(INPUT MATERIAL Opens)

Lemma set_mapping_stress_frame (self self' : Li2002.t) (sp sp' : StateParameters.t) :
  Li2002.set_mapping_stress brentq self sp = Ok (self', sp') ->
  Li2002.alpha self' = Li2002.alpha (recentred self sp)
  /\ Li2002.beta self' = Li2002.beta (recentred self sp)
  /\ Li2002.L1 self' = Li2002.L1 self
  /\ Li2002.H2 self <= Li2002.H2 self'
  /\ same_driver_state self self'
  /\ same_core sp sp'.
Proof.
  intros H. unfold Li2002.set_mapping_stress in H.
  fold (recentred self sp) in H.
  destruct (recentred_rest self sp) as [[Hp [Hs [Hn [He He0]]]] [_ [HH2 HL1]]].
  set (s := recentred self sp) in *. clearbody s.
  crunch H;
    repeat match goal with
           | |- context [if Rltb ?a ?b then _ else _] =>
               let B := fresh "B" in destruct (Rltb a b) eqn:B
           | B : Rltb _ _ = true |- _ => apply Rltb_spec in B
           end;
    unfold same_driver_state, same_core; sp_simpl;
    repeat split; try assumption; try lra.
Qed.

Lemma set_parameters_frame (self : Li2002.t) (sp sp' : StateParameters.t) :
  Li2002.set_parameters self sp = Ok sp' ->
  same_core sp sp'
  /\ StateParameters.elastic_flag1 sp' = StateParameters.elastic_flag1 sp
  /\ StateParameters.elastic_flag2 sp' = StateParameters.elastic_flag2 sp.
Proof.
  intros H. unfold Li2002.set_parameters in H.
  crunch H; repeat split.
Qed.

Lemma set_parameter_nm_frame (self : Li2002.t) (sp sp' : StateParameters.t) :
  Li2002.set_parameter_nm self sp = Ok sp' ->
  same_core sp sp'
  /\ StateParameters.elastic_flag1 sp' = StateParameters.elastic_flag1 sp
  /\ StateParameters.elastic_flag2 sp' = StateParameters.elastic_flag2 sp.
Proof.
  intros H. unfold Li2002.set_parameter_nm in H.
  crunch H; repeat split.
Qed.

Lemma set_parameter_TZ_frame (self : Li2002.t) (sp sp' : StateParameters.t) :
  Li2002.set_parameter_TZ self sp = Ok sp' ->
  same_core sp sp'
  /\ StateParameters.elastic_flag1 sp' = StateParameters.elastic_flag1 sp
  /\ StateParameters.elastic_flag2 sp' = StateParameters.elastic_flag2 sp.
Proof.
  intros H. unfold Li2002.set_parameter_TZ in H.
  crunch H; repeat split.
Qed.

(** The evaluation writes [alpha] and [beta] only through the two
    assignments that open [set_mapping_stress], never writes [L1] and never
    lowers [H2]. *)
Lemma evaluate_frame (self self' : Li2002.t) (sp sp' : StateParameters.t) :
  Li2002.evaluate brentq self sp = Ok (self', sp') ->
  Li2002.alpha self' = Li2002.alpha (recentred self sp)
  /\ Li2002.beta self' = Li2002.beta (recentred self sp)
  /\ Li2002.L1 self' = Li2002.L1 self
  /\ Li2002.H2 self <= Li2002.H2 self'
  /\ same_driver_state self self'
  /\ same_core sp sp'.
Proof.
  intros H. unfold Li2002.evaluate in H.
  destruct (Li2002.set_mapping_stress brentq self sp) as [[self1 sp1]|] eqn:E1;
    [|discriminate H].
  cbn [bind] in H.
  destruct (Li2002.set_parameters self1 sp1) as [sp2|] eqn:E2; [|discriminate H].
  cbn [bind] in H.
  destruct (Li2002.set_parameter_nm self1 sp2) as [sp3|] eqn:E3; [|discriminate H].
  cbn [bind] in H.
  destruct (Li2002.set_parameter_TZ self1 sp3) as [sp4|] eqn:E4; [|discriminate H].
  cbn [bind] in H. injection H as <- <-.
  destruct (@set_mapping_stress_frame _ _ _ _ E1) as [Ha [Hb [HL [HH [Hd Hc1]]]]].
  destruct (@set_parameters_frame _ _ _ E2) as [Hc2 _].
  destruct (@set_parameter_nm_frame _ _ _ E3) as [Hc3 _].
  destruct (@set_parameter_TZ_frame _ _ _ E4) as [Hc4 _].
  repeat split; try assumption; try apply Hd.
  all: unfold same_core in *; intuition congruence.
Qed.
End Frames.

(** ** C5: the unload check of mechanism 1 *)

Section Unload.

Variable brentq : (R -> R) -> R -> R -> res R.

(** What [check_unload] returns, in terms of the evaluated snapshot. *)
Lemma check_unload_inv
    (self self' : Li2002.t) (sp sp' : StateParameters.t) (ef1 ef2 : bool) :
  Li2002.check_unload brentq self sp = Ok (self', sp', (ef1, ef2)) ->
  exists (self1 : Li2002.t) (Tij Zij : mat3),
    Li2002.evaluate brentq self sp = Ok (self1, sp')
    /\ StateParameters.matr "Tij" sp' = Ok Tij
    /\ StateParameters.matr "Zij" sp' = Ok Zij
    /\ ef1 = Rltb (ddot Tij (StateParameters.dstrain sp')) 0.0
    /\ ef2 = Rltb (ddot Zij (StateParameters.dstrain sp')) 0.0
    /\ self' =
       (let s := if ef1 then Li2002.set_alpha (StateParameters.rij sp') self1
                 else self1 in
        if ef2 then Li2002.set_beta (StateParameters.p sp') s else s).
Proof.
  intros H. unfold Li2002.check_unload in H.
  destruct (Li2002.evaluate brentq self sp) as [[self1 sp1]|] eqn:E; [|discriminate H].
  cbn [bind] in H.
  destruct (StateParameters.matr "Tij" sp1) as [Tij|] eqn:ET; [|discriminate H].
  cbn [bind] in H.
  destruct (Rltb (ddot Tij (StateParameters.dstrain sp1)) 0.0) eqn:B1;
    destruct (StateParameters.matr "Zij" sp1) as [Zij|] eqn:EZ; try discriminate H;
    cbn [bind] in H;
    destruct (Rltb (ddot Zij (StateParameters.dstrain sp1)) 0.0) eqn:B2;
    injection H as <- <- <- <-;
    exists self1, Tij, Zij; rewrite ?B1, ?B2; repeat split; assumption.
Qed.

(** C5.  For a snapshot that enters [check_unload] with
    [elastic_flag1 = False] (every snapshot that reaches [check_unload] is
    built by [cyclic_shear_test] with the default flags) and a call that
    returns: if the projected loading index [Tij:dstrain] is
    negative, the call returns [elastic_flag1 = True] and leaves [alpha]
    equal to the snapshot's [rij]; if it is non-negative, the call returns
    [elastic_flag1 = False] and leaves [alpha] as it was. *)
Theorem check_unload_mechanism1
    (self self' : Li2002.t) (sp sp' : StateParameters.t) (ef1 ef2 : bool) :
  StateParameters.elastic_flag1 sp = false ->
  Li2002.check_unload brentq self sp = Ok (self', sp', (ef1, ef2)) ->
  exists Tij : mat3,
    StateParameters.matr "Tij" sp' = Ok Tij
    /\ (ddot Tij (StateParameters.dstrain sp) < 0 ->
        ef1 = true /\ Li2002.alpha self' = StateParameters.rij sp)
    /\ (0 <= ddot Tij (StateParameters.dstrain sp) ->
        ef1 = false /\ Li2002.alpha self' = Li2002.alpha self).
Proof.
  intros Hflag H.
  destruct (@check_unload_inv _ _ _ _ _ _ H) as [self1 [Tij [Zij [E [ET [EZ [H1 [H2 Hs]]]]]]]].
  destruct (@evaluate_frame _ _ _ _ _ E) as [Ha [_ [_ [_ [_ Hc]]]]].
  rewrite recentred_alpha, Hflag in Ha.
  destruct Hc as [_ [_ [_ [Hds [_ [_ [_ [Hr _]]]]]]]].
  rewrite Hds, Hr in *.
  exists Tij. split; [exact ET|].
  replace 0.0 with 0 in H1 by lra.
  split; intros Hd.
  - rewrite (@Rltb_true _ _ Hd) in H1. subst ef1 self'. split; [reflexivity|].
    cbv zeta. destruct ef2; reflexivity.
  - rewrite (@Rltb_false _ _ Hd) in H1. subst ef1 self'. split; [reflexivity|].
    cbv zeta. destruct ef2; exact Ha.
Qed.

Lemma ddot_zeros_l (d : mat3) : ddot zeros33 d = 0.
Proof. destruct d as [[? ? ?] [? ? ?] [? ? ?]]. mat_compute. ring. Qed.

Lemma norm_msub_self (a : mat3) : norm (msub a a) = 0.
Proof.
  destruct a as [[? ? ?] [? ? ?] [? ? ?]]. mat_compute.
  rewrite <- sqrt_0. f_equal. ring.
Qed.

(** The evaluation when both mechanisms are found elastic: nothing is
    asked of the root finder, and both flow tensors are zero. *)

Lemma set_mapping_stress_elastic (self : Li2002.t) (sp : StateParameters.t) :
  norm (msub (StateParameters.rij sp) (Li2002.alpha (recentred self sp))) < 1e-6 ->
  Rabs (StateParameters.p sp - Li2002.beta (recentred self sp)) = 0 ->
  Li2002.set_mapping_stress brentq self sp
  = Ok (recentred self sp,
        StateParameters.set_elastic_flag2 true
          (StateParameters.set_elastic_flag1 true sp)).
Proof.
  intros H1 H2.
  unfold Li2002.set_mapping_stress.
  fold (recentred self sp).
  rewrite (@Rltb_true _ _ H1). cbn [bind].
  change (StateParameters.p (StateParameters.set_elastic_flag1 true sp))
    with (StateParameters.p sp).
  rewrite (@Reqb_true _ 0.0) by lra. reflexivity.
Qed.

Lemma set_parameters_elastic (self : Li2002.t) (sp : StateParameters.t) (ec : R) :
  Li2002.e self = Some ec ->
  StateParameters.elastic_flag1 sp = true ->
  StateParameters.elastic_flag2 sp = true ->
  Li2002.set_parameters self sp = Ok (elastic_parameters self ec sp).
Proof.
  intros He H1 H2.
  unfold Li2002.set_parameters, Li2002.get_e, elastic_parameters. rewrite He.
  cbn [bind].
  destruct (Li2002.elastic_modulus self ec (StateParameters.p sp)) as [Ge Ke].
  sp_simpl. rewrite H1. cbn [bind]. sp_simpl. rewrite H2. reflexivity.
Qed.

Lemma set_parameter_nm_elastic (self : Li2002.t) (sp : StateParameters.t) :
  StateParameters.elastic_flag1 sp = true ->
  exists mij : mat3,
    Li2002.set_parameter_nm self sp = Ok (StateParameters.set_mat "mij" mij sp).
Proof.
  intros H1. unfold Li2002.set_parameter_nm. rewrite H1. cbn [negb bind].
  destruct (Reqb (norm (StateParameters.rij sp)) 0.0); eexists; reflexivity.
Qed.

(INPUT MATERIAL Closes)

WHAT IS BEING ASKED ->
Only a number is wanted here: the count of lines in the data that include the word "split".

RESPONSE FOR THIS EXERCISE ->
10